(Dataset records)
= = = = =
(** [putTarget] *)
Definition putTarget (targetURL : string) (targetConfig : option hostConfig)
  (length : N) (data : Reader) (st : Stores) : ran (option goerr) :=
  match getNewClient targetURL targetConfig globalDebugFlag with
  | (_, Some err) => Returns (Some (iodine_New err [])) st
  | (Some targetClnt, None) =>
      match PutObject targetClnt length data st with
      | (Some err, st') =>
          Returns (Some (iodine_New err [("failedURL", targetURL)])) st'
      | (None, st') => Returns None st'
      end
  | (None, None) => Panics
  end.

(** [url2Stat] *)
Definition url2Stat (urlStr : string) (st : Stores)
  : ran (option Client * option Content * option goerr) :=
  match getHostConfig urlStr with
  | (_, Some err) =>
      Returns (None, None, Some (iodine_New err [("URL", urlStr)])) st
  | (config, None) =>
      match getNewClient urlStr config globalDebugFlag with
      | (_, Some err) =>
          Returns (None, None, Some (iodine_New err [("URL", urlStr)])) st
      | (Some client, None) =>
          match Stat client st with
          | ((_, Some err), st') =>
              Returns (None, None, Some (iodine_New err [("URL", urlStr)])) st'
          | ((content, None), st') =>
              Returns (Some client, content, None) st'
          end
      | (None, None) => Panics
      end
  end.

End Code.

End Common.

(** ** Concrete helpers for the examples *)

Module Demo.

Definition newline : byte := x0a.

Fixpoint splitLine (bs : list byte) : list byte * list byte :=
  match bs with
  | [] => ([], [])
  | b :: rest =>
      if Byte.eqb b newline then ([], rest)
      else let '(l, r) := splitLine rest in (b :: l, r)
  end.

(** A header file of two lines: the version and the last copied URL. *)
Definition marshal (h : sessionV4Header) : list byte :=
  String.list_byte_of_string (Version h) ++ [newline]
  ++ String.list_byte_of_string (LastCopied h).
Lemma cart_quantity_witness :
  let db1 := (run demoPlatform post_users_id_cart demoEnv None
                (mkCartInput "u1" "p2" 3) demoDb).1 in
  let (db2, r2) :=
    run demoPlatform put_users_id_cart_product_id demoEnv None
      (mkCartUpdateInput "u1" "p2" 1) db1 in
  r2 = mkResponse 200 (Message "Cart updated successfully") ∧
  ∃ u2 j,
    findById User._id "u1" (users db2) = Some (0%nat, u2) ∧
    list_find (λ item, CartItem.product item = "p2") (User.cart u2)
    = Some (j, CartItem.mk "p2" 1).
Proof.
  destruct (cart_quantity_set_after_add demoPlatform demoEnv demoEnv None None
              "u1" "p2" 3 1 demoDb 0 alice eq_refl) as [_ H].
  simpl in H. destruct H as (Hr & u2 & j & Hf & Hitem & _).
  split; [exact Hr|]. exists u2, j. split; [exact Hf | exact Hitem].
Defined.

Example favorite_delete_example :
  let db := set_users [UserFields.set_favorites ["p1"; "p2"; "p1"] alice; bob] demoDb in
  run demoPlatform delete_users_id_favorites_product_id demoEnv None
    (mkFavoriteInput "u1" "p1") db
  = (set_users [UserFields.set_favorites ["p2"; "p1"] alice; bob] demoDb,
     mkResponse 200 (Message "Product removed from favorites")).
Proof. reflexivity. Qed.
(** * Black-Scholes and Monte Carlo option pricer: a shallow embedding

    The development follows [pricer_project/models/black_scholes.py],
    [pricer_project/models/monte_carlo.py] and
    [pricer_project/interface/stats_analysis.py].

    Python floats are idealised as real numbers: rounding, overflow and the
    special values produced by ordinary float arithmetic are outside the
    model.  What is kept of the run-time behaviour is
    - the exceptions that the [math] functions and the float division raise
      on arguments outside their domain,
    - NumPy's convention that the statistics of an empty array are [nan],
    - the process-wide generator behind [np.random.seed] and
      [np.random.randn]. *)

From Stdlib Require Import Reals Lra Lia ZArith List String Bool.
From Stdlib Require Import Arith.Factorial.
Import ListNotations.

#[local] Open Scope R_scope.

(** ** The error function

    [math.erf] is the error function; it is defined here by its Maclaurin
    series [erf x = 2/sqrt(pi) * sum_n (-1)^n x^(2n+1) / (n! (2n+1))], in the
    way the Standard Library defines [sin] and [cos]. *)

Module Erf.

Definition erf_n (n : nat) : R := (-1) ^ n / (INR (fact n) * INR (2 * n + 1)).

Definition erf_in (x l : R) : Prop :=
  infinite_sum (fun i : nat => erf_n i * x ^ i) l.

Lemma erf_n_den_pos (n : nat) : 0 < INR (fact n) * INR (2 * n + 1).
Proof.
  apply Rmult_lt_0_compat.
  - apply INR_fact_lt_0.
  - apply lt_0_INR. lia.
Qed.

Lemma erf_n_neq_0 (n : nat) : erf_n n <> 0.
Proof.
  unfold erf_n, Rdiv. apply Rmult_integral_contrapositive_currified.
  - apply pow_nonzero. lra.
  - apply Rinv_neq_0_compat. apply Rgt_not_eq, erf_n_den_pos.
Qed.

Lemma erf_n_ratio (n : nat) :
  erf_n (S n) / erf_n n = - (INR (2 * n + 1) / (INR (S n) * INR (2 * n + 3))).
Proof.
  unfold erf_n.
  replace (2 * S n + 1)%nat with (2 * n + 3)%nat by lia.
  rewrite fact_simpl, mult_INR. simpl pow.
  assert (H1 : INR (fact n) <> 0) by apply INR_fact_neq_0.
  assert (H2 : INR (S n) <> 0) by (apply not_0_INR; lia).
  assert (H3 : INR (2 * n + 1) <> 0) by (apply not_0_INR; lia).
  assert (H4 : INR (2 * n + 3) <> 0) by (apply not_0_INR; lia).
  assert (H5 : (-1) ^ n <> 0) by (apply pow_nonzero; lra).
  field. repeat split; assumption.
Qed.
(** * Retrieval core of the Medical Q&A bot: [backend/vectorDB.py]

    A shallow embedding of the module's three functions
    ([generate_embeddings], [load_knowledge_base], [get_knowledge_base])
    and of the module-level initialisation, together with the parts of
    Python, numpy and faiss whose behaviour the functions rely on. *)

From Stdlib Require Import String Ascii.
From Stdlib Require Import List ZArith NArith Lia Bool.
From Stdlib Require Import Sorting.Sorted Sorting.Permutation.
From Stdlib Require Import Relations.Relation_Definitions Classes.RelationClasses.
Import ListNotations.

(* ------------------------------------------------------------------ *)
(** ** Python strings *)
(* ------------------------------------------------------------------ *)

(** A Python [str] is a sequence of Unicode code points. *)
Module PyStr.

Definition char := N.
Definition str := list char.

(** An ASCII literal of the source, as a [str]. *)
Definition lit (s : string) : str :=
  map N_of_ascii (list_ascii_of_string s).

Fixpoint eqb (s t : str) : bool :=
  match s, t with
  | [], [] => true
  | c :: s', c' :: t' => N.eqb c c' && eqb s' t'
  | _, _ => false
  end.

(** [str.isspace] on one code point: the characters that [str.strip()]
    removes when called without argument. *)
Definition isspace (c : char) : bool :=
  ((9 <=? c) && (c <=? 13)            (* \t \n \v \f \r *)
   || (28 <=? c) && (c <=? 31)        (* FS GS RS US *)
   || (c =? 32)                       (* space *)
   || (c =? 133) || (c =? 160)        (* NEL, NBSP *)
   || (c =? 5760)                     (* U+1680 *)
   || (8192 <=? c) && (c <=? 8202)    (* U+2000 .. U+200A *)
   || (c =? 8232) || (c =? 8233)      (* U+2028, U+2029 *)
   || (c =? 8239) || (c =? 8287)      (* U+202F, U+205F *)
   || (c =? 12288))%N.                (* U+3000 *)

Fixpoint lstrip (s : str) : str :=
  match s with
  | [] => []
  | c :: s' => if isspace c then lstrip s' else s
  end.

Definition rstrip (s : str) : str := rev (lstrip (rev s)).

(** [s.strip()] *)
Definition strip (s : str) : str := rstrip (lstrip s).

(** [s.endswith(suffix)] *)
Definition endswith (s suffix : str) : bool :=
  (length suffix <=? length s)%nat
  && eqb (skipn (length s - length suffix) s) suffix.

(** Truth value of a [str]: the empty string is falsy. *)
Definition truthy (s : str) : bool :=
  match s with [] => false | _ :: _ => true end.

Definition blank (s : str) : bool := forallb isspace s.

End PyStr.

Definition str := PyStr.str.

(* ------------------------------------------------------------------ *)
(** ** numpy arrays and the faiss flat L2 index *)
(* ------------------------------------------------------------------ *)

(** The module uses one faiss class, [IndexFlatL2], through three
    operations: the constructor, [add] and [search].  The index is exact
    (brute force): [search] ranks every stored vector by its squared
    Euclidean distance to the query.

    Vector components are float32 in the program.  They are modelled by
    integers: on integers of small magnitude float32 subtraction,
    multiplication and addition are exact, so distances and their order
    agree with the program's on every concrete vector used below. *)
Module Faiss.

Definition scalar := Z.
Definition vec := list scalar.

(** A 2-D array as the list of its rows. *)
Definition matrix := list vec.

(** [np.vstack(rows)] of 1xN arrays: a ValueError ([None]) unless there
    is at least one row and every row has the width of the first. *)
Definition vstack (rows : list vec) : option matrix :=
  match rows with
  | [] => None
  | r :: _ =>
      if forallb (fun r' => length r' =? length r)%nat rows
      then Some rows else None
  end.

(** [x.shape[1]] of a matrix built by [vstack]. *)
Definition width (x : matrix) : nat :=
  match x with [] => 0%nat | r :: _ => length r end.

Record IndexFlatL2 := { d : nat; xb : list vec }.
= = = = =
* Directions *
Once each line with "empty" in the entries is counted, state the total and nothing else.

* Solution to this problem *
2